(WHAT IS EXPECTED): Starting at the line that contains "From Stdlib Require Import Bool" and ending at the line that contains "Definition lower_ascii (c", the lines below are to be given again exactly, with nothing added.

Stored data:
-*-*-

Lemma wait_round_progress_witness :
  all_exit_by Sample.world 1
  /\ (1 <= pool_size Sample.five_commands)%Z
  /\ wait_guard Sample.five_commands = true
  /\ exists s' ress',
       wait_body Sample.world Sample.five_commands [] = Ret (s', ress')
       /\ clock s' = 1 /\ load s' <= load Sample.five_commands.
Proof.
  assert (H1 : all_exit_by Sample.world 1).
  { intros clock n Hc. destruct clock; [lia | done]. }
  assert (H2 : (1 <= pool_size Sample.five_commands)%Z)
    by (vm_compute; discriminate).
  assert (H3 : wait_guard Sample.five_commands = true) by reflexivity.
  split; [exact H1|]. split; [exact H2|]. split; [exact H3|].
  destruct (wait_body Sample.world Sample.five_commands []) as [[s' ress']|e] eqn:E.
  - exists s', ress'. split; [reflexivity|].
    destruct (wait_round_progress _ _ _ _ _ _ H1 H2 H3 E) as (Hc & _ & Hl & _).
    split; [exact Hc | exact Hl].
  - vm_compute in E. discriminate E.
Defined.

(** ** The call interface *)

Lemma consume_submissions batch : forall self,
  consume self (submissions batch)
  = do s <- run_all self batch; Ret (s, length batch).
Proof.
  induction batch as [|[[cmd args] kw] batch IH]; intros self; simpl; [done|].
  destruct (run self cmd args kw) as [s1|]; simpl; [|done].
  rewrite IH. by destruct (run_all s1 batch).
Qed.
(** Shadow indices for parameters: an unknown identifier gets the real
    count plus the number of unknown identifiers seen so far, resolving it
    again returns the same index and changes nothing, and the next unknown
    identifier gets the next index. *)
Lemma getParameterIndex_shadow m id1 id2 :
  scanIds id1 (_parameterIds m) (parameters_count (_model m)) 0 = None →
  scanIds id2 (_parameterIds m) (parameters_count (_model m)) 0 = None →
  _notExistParameterId m !! id1 = None →
  _notExistParameterId m !! id2 = None →
  id1 ≠ id2 →
  let n := (parameters_count (_model m) + size (_notExistParameterId m))%nat in
  let '(i1, m1) := getParameterIndex m id1 in
  let '(i1', m1') := getParameterIndex m1 id1 in
  let '(i2, m2) := getParameterIndex m1' id2 in
  i1 = n ∧ i1' = n ∧ m1' = m1 ∧ i2 = S n
  ∧ _notExistParameterValues m1 !! n = Some 0.
Proof.
  intros Hs1 Hs2 Hn1 Hn2 Hne. unfold getParameterIndex.
  rewrite Hs1, Hn1. simpl. rewrite Hs1, lookup_insert_eq. simpl.
  rewrite Hs2, lookup_insert_ne, Hn2 by done.
  rewrite map_size_insert_None by done.
  rewrite lookup_insert_eq. repeat split; lia.
Qed.

(** Reading a parameter by identifier is not disturbed by resolving other
    identifiers first. *)
Lemma getParameterValueById_stable m id id' :
  wf_model m →
  (getParameterValueById (getParameterIndex m id).2 id').1
  = (getParameterValueById m id').1.
Proof.
  intros Hwf. pose proof Hwf as [Hc Hr Hd].
  unfold getParameterValueById, getParameterIndex.
  destruct (scanIds id _ _ _) as [i|] eqn:Hscan; [done|].
  destruct (_notExistParameterId m !! id) as [i|] eqn:Hid; [done|].
  simpl.
  destruct (scanIds id' _ _ _) as [i'|] eqn:Hscan'; simpl.
  - apply scanIds_range in Hscan'.
    unfold getParameterValueByIndex. simpl.
    rewrite lookup_insert_ne by lia. done.
  - rewrite lookup_insert. case_decide as Hidid'.
    + subst id'. rewrite Hid. simpl.
      unfold getParameterValueByIndex. simpl.
      by rewrite !lookup_insert_eq.
    + destruct (_notExistParameterId m !! id') as [i'|] eqn:Hid'; simpl.
      * unfold getParameterValueByIndex. simpl.
        apply Hr in Hid'. rewrite lookup_insert_ne by lia. done.
      * unfold getParameterValueByIndex. simpl.
        by rewrite !lookup_insert_eq.
Qed.
(** * Zoning-violation detection: a shallow embedding of [code.py]

    The script is a straight-line batch pipeline.  Each step is embedded
    as a function from the values the step reads to the value it binds;
    a Python exception is an explicit [Raise] result.  Numbers are IEEE
    binary64 values ([float] of the kernel), as numpy and Python have them. *)

From Stdlib Require Import ZArith Lia List Bool Ascii String.
From Stdlib Require Import Floats.
From stdpp Require Import gmap strings list fin_maps.

Local Open Scope Z_scope.

(** ** Numbers *)

Module Num.

(** The constants of STEP 1. *)
Definition f10_5 : float := 10.5%float.
Definition f5_0 : float := 5%float.

(** numpy's and Python's [a < b], [a > b], [a == b] on float64. *)
Definition lt (a b : float) : bool := PrimFloat.ltb a b.
Definition gt (a b : float) : bool := PrimFloat.ltb b a.
Definition eq (a b : float) : bool := PrimFloat.eqb a b.

(** Python's [float(n)] for an [int]: the nearest binary64 value. *)
Definition of_Z (n : Z) : float :=
  SF2Prim (binary_normalize prec emax n 0 false).

(** A value that is neither NaN nor an infinity. *)
Definition finite (a : float) : bool :=
  match Prim2SF a with
  | S754_zero _ | S754_finite _ _ _ => true
  | S754_infinity _ | S754_nan => false
  end.

End Num.

(** ** STEP 5: the height map *)

Module Raster.

(** A clipped band: rows of float64 pixels. *)
Definition array := list (list float).

(** [height_map[height_map < 0] = 0] on one pixel. *)
Definition clean (h : float) : float :=
  if Num.lt h 0%float then 0%float else h.

(** One pixel of [dsm_array - resampled_dtm], cleaned. *)
Definition height_px (s t : float) : float := clean (s - t)%float.

Fixpoint zip_row (f : float -> float -> float) (r1 r2 : list float)
  : list float :=
  match r1, r2 with
  | a :: r1', b :: r2' => f a b :: zip_row f r1' r2'
  | _, _ => []
  end.

Fixpoint zip_rows (f : float -> float -> float) (a1 a2 : array) : array :=
  match a1, a2 with
  | r1 :: a1', r2 :: a2' => zip_row f r1 r2 :: zip_rows f a1' a2'
  | _, _ => []
  end.

(** [resampled_dtm = np.empty_like(dsm_array)]: both arrays have one
    shape, so the elementwise difference is the pixelwise zip. *)
Definition height_map (dsm_array resampled_dtm : array) : array :=
  zip_rows height_px dsm_array resampled_dtm.

(** Pixel [(i, j)] of an array. *)
Definition px (a : array) (i j : nat) : option float :=
  match nth_error a i with
  | Some r => nth_error r j
  | None => None
  end.
(** * ai-cv-optimizer: request resilience, response normalisation and export codecs

    A shallow embedding of
      - [src/lib/apiUtils.ts]       ([retryRequest], [isRetryableError]),
      - [src/pages/Index.tsx]       (the closure [handleOptimize] hands to [retryRequest]),
      - [src/lib/fileParser.ts]     (the four text extractors),
      - [src/lib/fileGenerator.ts]  ([generatePDF], [generateDOCX]),
      - [supabase/functions/optimize-cv/index.ts] (fence extraction and the
        [cv_optimizations] row),
    followed by the properties the design document states about them.

    Conventions.  A JavaScript string is the [string] of the bytes of its
    UTF-8 form (a string with an unpaired surrogate has none and is left out).
    White space is that of ECMAScript, [length] counts UTF-16 code units,
    and case folding is exact for the searches the code makes in a folded
    text, all of them for ASCII words.  JavaScript numbers that the code only
    adds, multiplies by constants and compares are exact: [Z] for milliseconds,
    attempt counters and HTTP statuses, [Q] for page coordinates and for parsed
    JSON numbers.  A promise is the value it settles to: [Resolved v] or
    [Rejected x]. *)

From Stdlib Require Import Bool List String Ascii ZArith QArith Lia.
From Stdlib Require Import DecimalString.
Import ListNotations.

Local Open Scope string_scope.
Local Open Scope Z_scope.

(* ------------------------------------------------------------------ *)
(** ** JavaScript strings *)

Module Js.

(** [String.prototype.toLowerCase], as far as a search for an ASCII word can
    tell.  The capitals A .. Z are folded, and so is the Kelvin sign U+212A
    (bytes E2 84 AA), whose lower case is the letter k.  Every other
    character is left as it is: its lower case holds no ASCII character, but
    for U+0130, which becomes i followed by the combining U+0307, so that
    only a word ending in i could tell; the code looks for none. *)
Definition lower_ascii (c : ascii) : ascii :=
  let n := nat_of_ascii c in
  if (Nat.leb 65 n && Nat.leb n 90)%bool then ascii_of_nat (n + 32) else c.

Definition kelvin (a b c : ascii) : bool :=
  (Nat.eqb (nat_of_ascii a) 226 && Nat.eqb (nat_of_ascii b) 132
   && Nat.eqb (nat_of_ascii c) 170)%bool.

Fixpoint toLowerCase (s : string) : string :=
  match s with
  | EmptyString => EmptyString
  | String a s1 =>
      match s1 with
      | String b (String c s3) =>
          if kelvin a b c then String "k" (toLowerCase s3)
          else String (lower_ascii a) (toLowerCase s1)
      | _ => String (lower_ascii a) (toLowerCase s1)
      end
  end.

(** The input behind a literal [p], if the input starts with it. *)
Fixpoint lit (p s : string) : option string :=
  match p with
  | EmptyString => Some s
  | String a p' =>
      match s with
      | String b s' => if Ascii.eqb a b then lit p' s' else None
      | EmptyString => None
      end
  end.

(** [s.startsWith(p)] *)
Definition startsWith (s p : string) : bool :=
  match lit p s with Some _ => true | None => false end.

(** [s.includes(sub)] *)
Fixpoint includes (s sub : string) : bool :=
  if startsWith s sub then true
  else match s with
       | EmptyString => false
       | String _ s' => includes s' sub
       end.

(** [s.endsWith(p)] *)
Fixpoint endsWith (s p : string) : bool :=
  if String.eqb s p then true
  else match s with
       | EmptyString => false
       | String _ s' => endsWith s' p
       end.

(** The white space of [\s] and of [trim]: the characters WhiteSpace and
    LineTerminator of ECMAScript, each by the bytes of its UTF-8 form.

      U+0009 .. U+000D, U+0020                      one byte
      U+00A0                                        C2 A0
      U+1680                                        E1 9A 80
      U+2000 .. U+200A, U+2028, U+2029, U+202F      E2 80 (80 .. 8A, A8, A9, AF)
      U+205F                                        E2 81 9F
      U+3000                                        E3 80 80
      U+FEFF                                        EF BB BF *)
Definition space1 (a : ascii) : bool :=
  let n := nat_of_ascii a in
  (Nat.leb 9 n && Nat.leb n 13 || Nat.eqb n 32)%bool.

Definition space2 (a b : ascii) : bool :=
  (Nat.eqb (nat_of_ascii a) 194 && Nat.eqb (nat_of_ascii b) 160)%bool.
(** The loop of Task 5 with the values of the script, evaluated. *)
Lemma duration_sweep_script_returns :
  returns (duration_sweep reference 0.15 0.1 Task5.currents)
    (fun l => exists x200 x400 x600,
       l = [x200; x400; x600]
       /\ (0.046 <? x200) = true /\ (x200 <? 0.047) = true
       /\ (0.015 <? x400) = true /\ (x400 <? 0.016) = true
       /\ (0.009 <? x600) = true /\ (x600 <? 0.010) = true
       /\ (0.010 <? x400) = true /\ (x400 <? 0.020) = true
       /\ (x600 <? x400) = true /\ (x400 <? x200) = true).
Proof.
  exists enough. intros n Hn. pose proof task5_evaluated as H.
  rewrite <- duration_sweep_core in H.
  destruct (duration_sweep reference 0.15 0.1 Task5.currents enough)
    as [[|x200 [|x400 [|x600 [|y l]]]]|] eqn:E;
    try (exfalso; exact (diff_false_true H)).
  exists [x200; x400; x600].
  split; [exact (duration_sweep_mono _ _ _ _ enough n _ Hn E)|].
  repeat (apply andb_prop in H; destruct H as [H ?]).
  exists x200, x400, x600. repeat split; assumption.
Qed.

Lemma duration_sweep_one_per_current_script :
  exists fuel l,
    duration_sweep reference 0.15 0.1 Task5.currents fuel = Some l
    /\ length l = length Task5.currents.
Proof.
  destruct duration_sweep_script_returns as [n H].
  destruct (H n (le_n n)) as (l & E & _).
  exists n, l. split; [exact E|].
  exact (duration_sweep_one_per_current reference 0.15 0.1 Task5.currents n l E).
Defined.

-*-*-

(ANSWER TO THIS TASK):
From Stdlib Require Import Bool List String Ascii ZArith QArith Lia.
From Stdlib Require Import DecimalString.
Import ListNotations.

Local Open Scope string_scope.
Local Open Scope Z_scope.

(* ------------------------------------------------------------------ *)
(** ** JavaScript strings *)

Module Js.

(** [String.prototype.toLowerCase], as far as a search for an ASCII word can
    tell.  The capitals A .. Z are folded, and so is the Kelvin sign U+212A
    (bytes E2 84 AA), whose lower case is the letter k.  Every other
    character is left as it is: its lower case holds no ASCII character, but
    for U+0130, which becomes i followed by the combining U+0307, so that
    only a word ending in i could tell; the code looks for none. *)
Definition lower_ascii (c : ascii) : ascii :=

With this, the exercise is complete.